俺が好きなのは、お前だ。~男友達の積年の片想い相手はわたしでした~
「……んとに。おまえは」くしゃ、と彼の手が綾乃の頭のてっぺんを撫でる。その彼は綾乃を抱き寄せ、「おまえ、……おれが、どれだけおまえを好きなのか、分かってないわけ……?」

 はあ、と綾乃の髪の匂いを嗅ぎ、彼はため息をつく。

 彼の顔が見えないと、ちょっと綾乃は不安になる。震えている彼は、どうやら、喜びとか憤りとかさまざまな感情を押さえ込んでいるようだった。
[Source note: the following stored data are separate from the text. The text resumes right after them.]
(** The time stamp is the clock's text with every slash turned into a
    dash and every other code unit left in place: it reads the clock once,
    holds no slash and keeps the length. *)
Theorem beijing_time_dashes :
  forall (P : Platform) (w : world),
    exists t,
      getBeijingTime P w
      = (Normal t, {| ticks := S (ticks w); fetches := fetches w;
                      trace := trace w |})
      /\ ~ In 47%N t
      /\ List.length t = List.length (clock P (ticks w))
      /\ (forall i,
            nth i t 0%N
            = if (nth i (clock P (ticks w)) 0 =? 47)%N then 45%N
              else nth i (clock P (ticks w)) 0%N).
Proof.
  intros P w. eexists. split; [reflexivity|]. split; [|split].
  - apply replace_all_no_source. discriminate.
  - unfold replace_all. apply length_map.
  - intros i. unfold replace_all.
    exact (map_nth (fun c => if (c =? 47)%N then 45%N else c)
             (clock P (ticks w)) 0%N i).
Qed.

(** ** The further properties on concrete runs *)

Lemma verify_single_request_witness :
  exists o, forall w,
    fetches w = 0%nat ->
    verifyKoyebAccountStatus (Scenario.host Scenario.never)
      (js "a@x.com") (js "tok1") w
    = (Normal o,
       {| ticks := ticks w; fetches := 1;
          trace := trace w
                   ++ [Fetch {| req_url := KOYEB_PROFILE_URL;
                                req_method := js "GET";
                                req_headers :=
                                  [(js "Content-Type", js "application/json");
                                   (js "Authorization", js "Bearer " ++ js "tok1");
                                   (js "User-Agent",
                                    js "KoyebAccountStatusChecker/1.0")];
                                req_body := None |} 30000] |}).
Proof.
  exact (proj2 (verify_single_request (Scenario.host Scenario.never)
                  (js "a@x.com") (js "tok1"))
           ltac:(vm_compute; discriminate) ltac:(vm_compute; discriminate) 0%nat).
Defined.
 すこし時間をかけたのち。綾乃を抱きしめていた腕をほどくと、彼は、綾乃の頬を両手で挟み込み、「あのなあ、綾乃……、いつ言おうかずっと迷っていたんだけど」

「うん」綾乃には、彼以外のなにものも見えてない。

 真っ黒な、情愛をたたえた男の瞳に囚われ、


「おれは、綾乃とずっと一緒にいたい。

 どちらかが先に死ぬときまで、永遠に」


 短く、熱いくちづけが落とされる。

 瞬間的に閉じた目を綾乃は開いた。「けい、ちゃん……」

「おれと、結婚するの、いや?」

 綾乃の意志を確認するときの彼の訊き方。いつも自信たっぷりな彼が、余裕を失ったのが感じられる。